Natural Herb

Natural Sweeteners

Natural sweeteners have received a lot of interest due to increasing health concerns over the consumption of sugar as well as problems related to the safety of some non-nutritive artificial sweeteners. Natural sweeteners derived from fruits or vegetables are great alternatives to white sugar.

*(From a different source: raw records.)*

(** * hnswlib.swift: the C wrapper around the HNSW and brute-force indices

    A shallow embedding of [Sources/CppSources/HNSWLibWrapper.cpp]:
    the [ParallelFor] helper, [normalize_vector], the two index structs and
    the exported [hnswlib_*] functions, followed by the properties of the
    batch operations.

    Conventions.
    - [int] and [size_t] values are integers in [Z]; the places where the
      source converts or wraps ([(size_t)(num_threads * 4)], [int j = k - 1],
      [cur_l + row], [cur_l += rows]) go through [to_int] and [to_size_t].
      Inside [ParallelFor] the unit and thread counters are [nat].
    - a pointer to a buffer ([const float* data], [uint64_t* result_labels])
      is the memory that starts there, a function from offsets to values.
    - a pointer that may be null ([HNSWIndex*], [appr_alg], [space], [ids])
      is an [option].
    - [float] arithmetic is kept abstract (an interface [FloatOps]). *)

From Stdlib Require Import ZArith List Bool Lia Permutation Sorted String.
Import ListNotations.
Local Open Scope Z_scope.

(** ** Machine integers *)

Definition to_size_t (z : Z) : Z := z mod 2 ^ 64.

Definition to_int (z : Z) : Z := (z + 2 ^ 31) mod 2 ^ 32 - 2 ^ 31.

(** ** [ParallelFor] *)

Section ParallelFor.

Context {St E : Type}.

(** [fn id threadId] run on the shared state: the state it leaves and the
    exception it raised, if any. *)
Variable fn : nat -> nat -> St -> St * option E.

(** [std::thread::hardware_concurrency()] *)
Variable hardware_concurrency : nat.

(** The [numThreads == 1] branch: [for (id = start; id < end; id++) fn(id, 0)];
    an exception leaves the loop at once. *)
Fixpoint for_loop (ids : list nat) (st : St) : St * option E :=
  match ids with
  | [] => (st, None)
  | id :: rest =>
      match fn id 0%nat st with
      | (st', None) => for_loop rest st'
      | (st', Some e) => (st', Some e)
      end
  end.

(** A worker thread of the other branch is, at any time, about to
    [fetch_add] the cursor, inside [fn(id, threadId)], inside the [catch]
    block before it takes the mutex, or out of its loop. *)
Inductive Worker : Type :=
| Idle
| Running (id : nat)
| Caught (id : nat) (e : E)
| Joinable.

(** What the workers did, for the specification only: nothing reads it. *)
Inductive Event : Type :=
| Fetched (tid id : nat)
| Returned (tid id : nat)
| Threw (tid id : nat) (e : E)
| Recorded (tid id : nat) (e : E).

Record Pool : Type := mkPool {
  current : nat;                 (* std::atomic<size_t> current *)
  workers : nat -> Worker;
  lastException : option E;      (* std::exception_ptr lastException *)
  shared : St;
  log : list Event               (* newest first *)
}.

Definition set_worker (ws : nat -> Worker) (tid : nat) (w : Worker) : nat -> Worker :=
  fun t => if Nat.eqb t tid then w else ws t.

(** One atomic action of thread [tid]. A call [fn(id, threadId)] takes
    effect in one step: the bodies passed to [ParallelFor] here write cells
    that no other unit or thread touches (the output block of the query, the
    slot [threadId * dim] of [norm_array]) and call an engine that serializes
    its own calls. The [catch] block is one step too, taken where it stores
    [current = end]: the mutex puts the blocks of two threads one after the
    other, and [lastException], written just before, is read by no worker,
    only after the joins. *)
Definition worker_step (end_ numThreads tid : nat) (p : Pool) : Pool :=
  if negb (Nat.ltb tid numThreads) then p else
  match workers p tid with
  | Idle =>
      let id := current p in
      mkPool (S id)
             (set_worker (workers p) tid (if Nat.leb end_ id then Joinable else Running id))
             (lastException p) (shared p) (Fetched tid id :: log p)
  | Running id =>
      match fn id tid (shared p) with
      | (st', None) =>
          mkPool (current p) (set_worker (workers p) tid Idle)
                 (lastException p) st' (Returned tid id :: log p)
      | (st', Some e) =>
          mkPool (current p) (set_worker (workers p) tid (Caught id e))
                 (lastException p) st' (Threw tid id e :: log p)
      end
  | Caught id e =>
      mkPool end_ (set_worker (workers p) tid Joinable)
             (Some e) (shared p) (Recorded tid id e :: log p)
  | Joinable => p
  end.

(** A schedule names the thread that moves next. *)
Definition run_pool (end_ numThreads : nat) (sched : list nat) (p : Pool) : Pool :=
  fold_left (fun q tid => worker_step end_ numThreads tid q) sched p.

Definition init_pool (start : nat) (st : St) : Pool :=
  mkPool start (fun _ => Idle) None st [].

Definition is_joinable (w : Worker) : bool :=
  match w with Joinable => true | _ => false end.

Definition all_joined (numThreads : nat) (p : Pool) : bool :=
  forallb (fun t => is_joinable (workers p t)) (seq 0 numThreads).

Definition resolve_threads (numThreads : nat) : nat :=
  if Nat.leb numThreads 0 then hardware_concurrency else numThreads.

(** [ParallelFor(start, end, numThreads, fn)] under a schedule: the shared
    state when it returns and the exception it rethrows, if any; [None]
    when the schedule stops before every thread can be joined. *)
Definition ParallelFor (start end_ numThreads : nat) (sched : list nat) (st : St)
  : option (St * option E) :=
  let n := resolve_threads numThreads in
  if Nat.eqb n 1 then Some (for_loop (seq start (end_ - start)) st)
  else
    let p := run_pool end_ n sched (init_pool start st) in
    if all_joined n p then Some (shared p, lastException p) else None.

(** *** Reading the log *)

(** The units run so far with the thread that ran each, newest first. *)
Fixpoint executed (l : list Event) : list (nat * nat) :=
  match l with
  | [] => []
  | Returned t i :: older => (i, t) :: executed older
  | Threw t i _ :: older => (i, t) :: executed older
  | _ :: older => executed older
  end.

(** The exceptions raised so far, newest first. *)
Fixpoint thrown (l : list Event) : list E :=
  match l with
  | [] => []
  | Threw _ _ e :: older => e :: thrown older
  | _ :: older => thrown older
  end.

(** The exception written last into [lastException]. *)
Fixpoint last_recorded (l : list Event) : option E :=
  match l with
  | [] => None
  | Recorded _ _ e :: _ => Some e
  | _ :: older => last_recorded older
  end.

(** The exception written first into [lastException]. *)
Fixpoint first_recorded (l : list Event) : option E :=
  match l with
  | [] => None
  | ev :: older =>
      match first_recorded older with
      | Some e => Some e
      | None => match ev with Recorded _ _ e => Some e | _ => None end
      end
  end.

(** The exception raised first. *)
Definition first_thrown (l : list Event) : option E := last (map Some (thrown l)) None.

(** Running a list of (unit, thread) pairs, the newest first, from [st0]:
    the state reached and the exceptions raised, newest first. *)
Fixpoint replay (l : list (nat * nat)) (st0 : St) : St * list E :=
  match l with
  | [] => (st0, [])
  | (id, tid) :: older =>
      let (st, es) := replay older st0 in
      let (st', r) := fn id tid st in
      (st', match r with None => es | Some e => e :: es end)
  end.

(** What holds of every pool that the workers can reach from
    [init_pool start st0]. *)
Record pool_inv (start end_ n : nat) (st0 : St) (p : Pool) : Prop := {
  inv_cursor : (start <= current p)%nat \/ (end_ <= current p)%nat;
  inv_units : forall i t, In (i, t) (executed (log p)) ->
      (start <= i < end_)%nat /\ (i < current p)%nat /\ (t < n)%nat;
  inv_running : forall t i, (t < n)%nat -> workers p t = Running i ->
      (start <= i < end_)%nat /\ (i < current p)%nat /\ ~ In i (map fst (executed (log p)));
  inv_distinct : forall t t' i, (t < n)%nat -> (t' < n)%nat ->
      workers p t = Running i -> workers p t' = Running i -> t = t';
  inv_nodup : NoDup (map fst (executed (log p)));
  inv_all : lastException p = None -> forall i, (start <= i < current p)%nat -> (i < end_)%nat ->
      In i (map fst (executed (log p))) \/ exists t, (t < n)%nat /\ workers p t = Running i;
  inv_joined : lastException p = None -> forall t, (t < n)%nat -> workers p t = Joinable ->
      (end_ <= current p)%nat;
  inv_replay : replay (executed (log p)) st0 = (shared p, thrown (log p));
  inv_last : lastException p = last_recorded (log p);
  inv_stop : lastException p <> None -> (end_ <= current p)%nat;
  inv_thrown : forall t i e, In (Threw t i e) (log p) ->
      ((t < n)%nat /\ workers p t = Caught i e) \/ In (Recorded t i e) (log p);
  inv_caught : forall t i e, (t < n)%nat -> workers p t = Caught i e -> In (Threw t i e) (log p);
  inv_recorded : forall t i e, In (Recorded t i e) (log p) -> In (Threw t i e) (log p);
  inv_fetched : forall t i, In (Fetched t i) (log p) -> (i < end_)%nat ->
      ((t < n)%nat /\ workers p t = Running i) \/ In (Returned t i) (log p)
      \/ exists e, In (Threw t i e) (log p);
  inv_late : forall later t i e earlier t' i',
      log p = later ++ Recorded t i e :: earlier -> In (Fetched t' i') later -> (end_ <= i')%nat
}.

(** How far thread [tid] is from leaving its loop when nothing else moves. *)
Definition steps_left (end_ tid : nat) (p : Pool) : nat :=
  match workers p tid with
  | Joinable => 0
  | Caught _ _ => 1
  | Idle => 2 * (end_ - current p) + 1
  | Running _ => 2 * (end_ - current p) + 2
  end.

(** A schedule that lets the threads run to their end one after the other. *)
Definition one_by_one (start end_ n : nat) : list nat :=
  flat_map (fun t => repeat t (2 * (end_ - start) + 2)) (seq 0 n).

End ParallelFor.

Arguments Idle {E}.
Arguments Running {E} id.
Arguments Caught {E} id e.
Arguments Joinable {E}.
Arguments Fetched {E} tid id.
Arguments Returned {E} tid id.
Arguments Threw {E} tid id e.
Arguments Recorded {E} tid id e.

(** The rule "the first failure observed is the one propagated", for the
    pools of more than one thread: when all threads are joined, the exception
    kept is the one raised first. *)
Definition first_failure_wins : Prop :=
  forall (St E : Type) (fn : nat -> nat -> St -> St * option E)
         (start end_ n : nat) (sched : list nat) (st0 : St),
    (1 < n)%nat ->
    all_joined n (run_pool fn end_ n sched (init_pool start st0)) = true ->
    lastException (run_pool fn end_ n sched (init_pool start st0))
    = first_thrown (log (run_pool fn end_ n sched (init_pool start st0))).

(** ** Floats, buffers and vectors *)

(** The [float] operations the wrapper uses. *)
Class FloatOps : Type := {
  float : Type;
  f0 : float;                          (* 0.0f *)
  f1 : float;                          (* 1.0f *)
  feps : float;                        (* 1e-30f *)
  fadd : float -> float -> float;
  fmul : float -> float -> float;
  fdiv : float -> float -> float;
  sqrtf : float -> float;
  flt : float -> float -> bool         (* operator< *)
}.

(** [operator<] orders the distances of the pairs of [l]: among them it is
    asymmetric and its negation is transitive, as it is among the values of an
    IEEE [float] other than NaN. Nothing is asked of the other values of
    [float]. *)
Definition orders_distances {F : FloatOps} (l : list (float * Z)) : Prop :=
  (forall a b, In a l -> In b l ->
     flt (fst a) (fst b) = true -> flt (fst b) (fst a) = false) /\
  (forall a b c, In a l -> In b l -> In c l ->
     flt (fst a) (fst b) = false -> flt (fst b) (fst c) = false ->
     flt (fst a) (fst c) = false).

Definition store {A : Type} (m : Z -> A) (i : Z) (v : A) : Z -> A :=
  fun j => if Z.eqb j i then v else m j.

(** The [n] values found from offset [off] on. *)
Definition load_vector {A : Type} (m : Z -> A) (off : Z) (n : nat) : list A :=
  map (fun i => m (off + Z.of_nat i)) (seq 0 n).

(** The indices of [for (int i = 0; i < dim; i++)]. *)
Definition loop_indices (dim : Z) : list Z :=
  map Z.of_nat (seq 0 (Z.to_nat dim)).

Section Normalize.

Context {F : FloatOps}.

(** [normalize_vector(&data[doff], &norm_array[noff], dim)]: the memory of
    [norm_array] afterwards. *)
Definition normalize_vector (data : Z -> float) (doff : Z)
    (norm_array : Z -> float) (noff : Z) (dim : Z) : Z -> float :=
  let norm := fold_left (fun acc i => fadd acc (fmul (data (doff + i)) (data (doff + i))))
                        (loop_indices dim) f0 in
  let norm := fdiv f1 (fadd (sqrtf norm) feps) in
  fold_left (fun out i => store out (noff + i) (fmul (data (doff + i)) norm))
            (loop_indices dim) norm_array.

(** Scaling a vector to unit length, as a function on vectors: the sum of
    the squares from the left, then every component times
    [1 / (sqrt sum + eps)]. *)
Definition unit_normalized (v : list float) : list float :=
  let norm := fold_left (fun acc x => fadd acc (fmul x x)) v f0 in
  map (fun x => fmul x (fdiv f1 (fadd (sqrtf norm) feps))) v.

(** ** [std::priority_queue<std::pair<float, labeltype>>] *)

(** [operator<] of [std::pair<float, labeltype>]. *)
Definition pair_lt (a b : float * Z) : bool :=
  flt (fst a) (fst b) || (negb (flt (fst b) (fst a)) && (snd a <? snd b)).

(** [a] is not below [b]. *)
Definition not_below (a b : float * Z) : Prop := pair_lt a b = false.

(** The queue is kept as the list of its elements, the greatest first. *)
Definition priority_queue : Type := list (float * Z).

Fixpoint pq_push (x : float * Z) (q : priority_queue) : priority_queue :=
  match q with
  | [] => [x]
  | y :: r => if pair_lt x y then y :: pq_push x r else x :: q
  end.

Some Natural sweeteners include:

Honey

Honey comb and extract

Honey is made by honeybees from the nectar of flowers. Raw honey is a true superfood and one of the best natural sweeteners. It is packed with enzymes, antioxidants, iron, zinc, potassium, calcium, phosphorus, vitamin B6, riboflavin and niacin. It is sweeter and has more calories than white sugar.  

Date sugar 

Date sugar

The sugar derived is made from pulverized dates. It contains some fiber and minerals. The date pieces do not dissolve in liquids or melt like other sugars, so the use of date sugar is limited. Dates are loaded with potassium, copper, iron, manganese, magnesium and vitamin B6. These sweet fruits are not only delicious to eat straight, but can be utilized in many types of blended shakes, foods as well as, of course, healthy dessert recipes. They are a very common natural sweetener among those adhering to a raw vegan diet or dietary regimes attempting to avoid other types of processed sugars.

Brown rice syrup 

Brown rice sugar

This is made by heating brown rice with enzymes. In the process, about 50 percent of the rice starches are converted into sugars; the liquid is strained and the syrup remains. Brown rice syrup is about half as sweet as white sugar. It has a mild, butterscotch flavor. Brown rice syrup can be used in cookies, muffins, and puddings; as a syrup for pancakes and waffles; and as a sweetener for iced tea.

Molasses

Molasses

Molasses is the thick syrup that remains after sugar beets or sugarcane is processed to make white sugar. The type of molasses depends on the maturity of the sugar beet or cane, the amount of sugar that is removed, and the extraction process. First, sugar cane or sugar beets are crushed and the juice is extracted. The juice is then boiled down to form sugar crystals, which are removed from the liquid. Molasses is the thick, brown syrup left after the sugar has been removed from the juice. This process is repeated several times, and each time a different type of molasses is produced.

Coconut Sugar
Coconut sugar

Coconut sugar, also known as coconut palm sugar or coco sap sugar, or coconut crystals is made from the sweet nectar of flower buds of the coconut palm. The sugar is extracted when the coconut nectar is heated until the water evaporates and then the caramelized nectar is dried and ground into granules. Coconut sugar is a good source of potassium, iron, and vitamins. 

Maple syrup

Maple syrup

Maple syrup is made by boiling down sap from maple trees until the sugars condense into thickened syrup. Natural maple syrup contains minerals, such as calcium and potassium. Maple syrup is also manufactured by combining corn syrup, maple flavoring, and coloring. Manufactured maple syrup may not contain the same level of minerals as natural maple syrup.

Stevia

Stevia sugar extract

The extract from stevia is approximately 100 to 300 times sweeter than white sugar and can be used in cooking and baking. It is best used as a sweetener for some beverages. Stevia does not have a significant effect on blood sugar levels and is considered low glycemic. It’s also the only item on this list that does not contain any calories.

Other Natural Sweeteners include; Balsamic glaze, Banana puree, Monk fruit, Agave nectar, and many others.